2) God never cursed anyone in Genesis 9. He blessed Noah and told him to be fruitful and multiply and replenish the earth: NOAH did the cursing. Noah did not have the power to cause one person or line of descendants to be "inferior" to another. God may just have honored Noah's curse, but He didn't change the DNA of those people just because.

3) From that, there are two explanations for the black-colored skin of the African race (and Australian Aboriginals, not to mention Micronesians!): either, like had been taught for years, Cain's curse was blackness, and his dark-skinned line was continued through Ham's line because he married a Cainite wife; or the skin change is completely due to the natural affects of melanin and the sun's rays because of the geographical location.

Also note that Ishmael was half Hamite because of Abraham's relationship with Hagar, an Egyptian; therefore the Middle Eastern people are more Hamite than Shemite (excluding Iran: they are Aryan/Caucasian)!

That's what it boils down to: God never blessed slavery, He simply allowed it.

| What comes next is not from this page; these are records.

Lemma first_of_first_truthy fields d :
  first_of py_repr fields d = first_truthy fields d.
Proof.
  induction fields as [| f rest IH]; cbn; [reflexivity |].
  unfold py_or, dict_get. destruct (lookup f d) as [v |]; cbn; rewrite IH; reflexivity.
Qed.

(** *** The response is closed once its status has been accepted *)

Definition closed (s : state) : nat := closes (trace s).

(** A [finally] that closes the response has closed it, if the
    response is there afterwards. *)
Lemma try_finally_closes {A : Type} (m : M state A) s r :
  response (snd (try_finally m close_if_open s)) = Some r ->
  1 <= closed (snd (try_finally m close_if_open s)).
Proof.
  unfold try_finally. destruct (m s) as [res s1].
  unfold close_if_open, close. rewrite bind_gets.
  destruct (response s1) as [r1 |] eqn:R.
  - intros _. unfold closed. cbn. rewrite closes_app. cbn. lia.
  - cbn. rewrite R. discriminate.
Qed.

Lemma response_emit l m d c x : preserves response (emit_status l m d c x).
Proof. intros s. apply response_after_emit. Qed.

Lemma closed_emit l m d c x : preserves closed (emit_status l m d c x).
Proof. intros s. apply closes_after_emit. Qed.

Lemma branches_close r s :
  response s = Some r ->
  1 <= closed (snd ((if enable_streaming valves
                     then streaming_branch json_loads py_repr valves em r
                     else non_streaming_branch json_loads py_repr valves em r) s)).
Proof.
  intros R. destruct (enable_streaming valves).
  - pose proof (streaming_branch_keeps (option Response) response response_emit
                  (fun _ _ => eq_refl) (fun _ _ => eq_refl) (fun _ => eq_refl)
                  (fun _ => eq_refl) r s)
      as K.
    unfold streaming_branch in *. rewrite bind_emit in *.
    apply (try_finally_closes _ _ r). rewrite K. exact R.
  - pose proof (non_streaming_branch_keeps (option Response) response response_emit
                  (fun _ _ => eq_refl) (fun _ _ => eq_refl) (fun _ => eq_refl)
                  (fun _ => eq_refl) r s)
      as K.
    unfold non_streaming_branch in *. rewrite bind_emit in *.
    apply (try_finally_closes _ _ r). rewrite K. exact R.
Qed.

Lemma finish_keeps_closed : preserves closed finish.
Proof.
  unfold Flowise.finish.
  apply preserves_bind; [apply preserves_gets | intros content].
  apply preserves_if.
  - apply preserves_bind; [apply preserves_gets | intros b].
    apply preserves_bind; [apply preserves_lift | intros b'].
    apply preserves_bind; [| intros ?; apply preserves_return].
    apply preserves_modify. reflexivity.
  - apply preserves_bind; [apply preserves_gets | intros err].
    apply preserves_bind; [apply closed_emit | intros ?].
    apply preserves_return.
Qed.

I don't think God looked kindly upon American slavery (though, truth be told, only 1% of slaves in the New World even came to the US!!) because under the New Covenant, God largely did away with the things that people used to justify slavery. All humans are equal in Christ; I don't believe that we are created equal (socially-speaking, not genetics), but we all have equal opportunity in this life to make something of ourselves.